For $75, though, it opens the whole world where Wi-Fi lurks.

Remember the war-chalking days, when people chalked symbols in public spaces to show where Wi-Fi was available? Well, you can donate your chalk to the local elementary school. Wi-Fi Detective is your personal electronic warchalking assistant.

The device has a lithium-polymer battery that you can recharge with a USB connection. After a brief initial charge, it works for at least three hours.

I started my Wi-Fi detection expedition from my cubicle at the GCN editorial offices in suburban Virginia. A switch turns the unit on, and buttons on the sides let you scroll through the available Wi-Fi signals. The process is pretty intuitive.

I knew that at best I could only get faint Wi-Fi signals in my cubicle, and sure enough, the one open Wi-Fi signal was weak.

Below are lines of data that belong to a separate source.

Lemma conversion_shorter fmt (t : T) args :
  shorter (fun a => a.1.1) (length fmt) (conversion fmt t args).
Proof.
  unfold conversion. pose proof (get_flags_length fmt 0) as Hfl.
  destruct (get_flags fmt 0) as [fmt1 flags]. simpl in Hfl.
  destruct (get_width_shorter fmt1 flags args) as [He Hw].
  apply shorter_bind; [done |]. intros [[[fmt2 width] flags'] args1] Ew.
  specialize (Hw _ Ew). simpl in Hw.
  destruct (get_precision_shorter fmt2 args1) as [He' Hp].
  apply shorter_bind; [done |]. intros [[fmt3 precision] args2] Ep.
  specialize (Hp _ Ep). simpl in Hp.
  pose proof (get_qualifier_length fmt3) as Hq.
  destruct (get_qualifier fmt3) as [[|k rest] qualifier]; simpl in Hq.
  { split; [done |]. intros a [= <-]. simpl. lia. }
  assert (length rest <= length fmt)%nat as Hr by lia.
  assert (forall t' args', shorter (fun a : list Z * T * list arg => a.1.1) (length fmt)
    (mret (rest, t', args'))) as Hret by (intros; split; [done |]; by intros a [= <-]).
  repeat match goal with
  | |- context [if ?b then _ else _] => destruct b
  end; try apply Hret;
  try (apply shorter_bind; [apply va_int_ends || apply va_str_ends || apply va_ptr_ends || apply get_num_ends |];
       intros [x args3] _; cbn beta iota; repeat case_match; first [apply Hret | apply number_shorter; [lia | done]]).
Qed.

I went home to my apartment in Bethesda, Md. Bethesda is to me what Dublin was to James Joyce, who once said he wanted to paint such a complete picture of Dublin in “Ulysses” “that if the city suddenly disappeared from the Earth, it could be reconstructed out of my book.” The same way Joyce memorized the look of every cobblestone in the Irish city, I’ve memorized the color of every Bethesda sports bar awning, the burnt-garlic smell of its overpriced restaurants and the sounds of pub-crawlers yelling at 2 a.m. every weekend. It’s all indelibly etched into my heart.